Entries taken from a collection »

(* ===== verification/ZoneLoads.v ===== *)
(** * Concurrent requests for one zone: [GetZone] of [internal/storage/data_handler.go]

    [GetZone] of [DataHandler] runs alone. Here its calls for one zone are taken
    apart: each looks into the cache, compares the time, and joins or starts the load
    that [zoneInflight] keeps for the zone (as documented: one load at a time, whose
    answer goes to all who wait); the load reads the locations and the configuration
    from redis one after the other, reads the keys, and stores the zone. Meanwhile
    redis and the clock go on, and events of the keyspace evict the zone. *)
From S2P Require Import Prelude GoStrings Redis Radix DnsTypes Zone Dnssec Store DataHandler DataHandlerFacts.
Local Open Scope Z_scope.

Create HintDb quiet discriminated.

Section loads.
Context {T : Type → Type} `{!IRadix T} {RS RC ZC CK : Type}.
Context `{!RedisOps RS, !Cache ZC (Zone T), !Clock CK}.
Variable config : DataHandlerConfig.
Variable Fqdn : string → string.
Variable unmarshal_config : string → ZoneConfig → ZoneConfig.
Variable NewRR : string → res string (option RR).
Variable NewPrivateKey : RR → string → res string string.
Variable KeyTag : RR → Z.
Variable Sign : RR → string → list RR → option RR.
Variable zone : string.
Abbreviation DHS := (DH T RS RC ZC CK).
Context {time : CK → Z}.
* * *
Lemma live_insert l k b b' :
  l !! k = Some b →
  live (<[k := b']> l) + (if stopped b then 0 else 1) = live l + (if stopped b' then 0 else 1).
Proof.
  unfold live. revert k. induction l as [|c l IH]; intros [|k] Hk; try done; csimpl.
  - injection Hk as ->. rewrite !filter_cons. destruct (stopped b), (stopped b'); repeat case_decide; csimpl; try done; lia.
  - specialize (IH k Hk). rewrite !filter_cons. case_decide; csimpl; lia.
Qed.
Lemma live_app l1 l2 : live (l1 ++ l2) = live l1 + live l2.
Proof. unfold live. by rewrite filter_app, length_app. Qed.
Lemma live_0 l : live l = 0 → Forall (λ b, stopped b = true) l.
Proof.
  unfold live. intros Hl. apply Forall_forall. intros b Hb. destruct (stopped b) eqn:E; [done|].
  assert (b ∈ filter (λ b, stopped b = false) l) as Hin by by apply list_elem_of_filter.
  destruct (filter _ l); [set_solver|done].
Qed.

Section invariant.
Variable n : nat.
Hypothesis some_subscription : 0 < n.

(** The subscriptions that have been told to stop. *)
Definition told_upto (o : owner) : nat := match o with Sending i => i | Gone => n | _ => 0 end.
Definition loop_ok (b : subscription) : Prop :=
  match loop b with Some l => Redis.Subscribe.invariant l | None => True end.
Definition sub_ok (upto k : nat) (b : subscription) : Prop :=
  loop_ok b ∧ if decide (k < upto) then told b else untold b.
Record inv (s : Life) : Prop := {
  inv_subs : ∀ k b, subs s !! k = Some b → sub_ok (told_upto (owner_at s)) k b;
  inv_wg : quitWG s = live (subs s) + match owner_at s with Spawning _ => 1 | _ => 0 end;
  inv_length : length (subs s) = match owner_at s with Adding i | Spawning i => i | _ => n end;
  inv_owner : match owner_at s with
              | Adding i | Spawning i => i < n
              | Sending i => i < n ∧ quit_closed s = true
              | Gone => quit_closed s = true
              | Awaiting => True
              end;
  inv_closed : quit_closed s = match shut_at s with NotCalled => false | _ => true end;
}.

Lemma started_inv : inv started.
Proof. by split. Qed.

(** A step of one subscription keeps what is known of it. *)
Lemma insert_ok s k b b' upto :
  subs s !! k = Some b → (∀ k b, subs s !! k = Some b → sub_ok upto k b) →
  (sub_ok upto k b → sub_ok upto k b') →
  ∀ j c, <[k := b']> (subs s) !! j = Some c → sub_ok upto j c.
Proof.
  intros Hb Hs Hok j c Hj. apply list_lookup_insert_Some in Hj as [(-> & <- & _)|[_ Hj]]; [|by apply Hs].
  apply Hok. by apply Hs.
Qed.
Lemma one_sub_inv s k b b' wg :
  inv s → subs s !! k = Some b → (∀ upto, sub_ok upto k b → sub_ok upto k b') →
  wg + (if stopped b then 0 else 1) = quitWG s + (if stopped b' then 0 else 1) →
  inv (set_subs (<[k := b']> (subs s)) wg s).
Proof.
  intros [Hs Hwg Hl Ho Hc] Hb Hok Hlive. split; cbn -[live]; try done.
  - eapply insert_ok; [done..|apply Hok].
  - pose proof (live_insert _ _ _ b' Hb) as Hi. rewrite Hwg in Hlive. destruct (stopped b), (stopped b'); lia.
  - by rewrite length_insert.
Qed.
==
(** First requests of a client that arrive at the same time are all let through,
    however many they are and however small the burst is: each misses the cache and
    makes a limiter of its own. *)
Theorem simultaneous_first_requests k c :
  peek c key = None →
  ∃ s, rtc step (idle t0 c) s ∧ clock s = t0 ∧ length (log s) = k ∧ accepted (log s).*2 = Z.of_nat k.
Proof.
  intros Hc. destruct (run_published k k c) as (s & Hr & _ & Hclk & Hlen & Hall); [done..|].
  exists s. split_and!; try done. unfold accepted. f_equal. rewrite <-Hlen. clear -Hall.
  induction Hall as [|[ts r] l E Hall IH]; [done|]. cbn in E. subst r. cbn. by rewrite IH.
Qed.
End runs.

EXERCISE DIRECTIONS »
Report every line of the records that contains the word "Gone".

EXERCISE OUTPUT »
Definition told_upto (o : owner) : nat := match o with Sending i => i | Gone => n | _ => 0 end.
              | Gone => quit_closed s = true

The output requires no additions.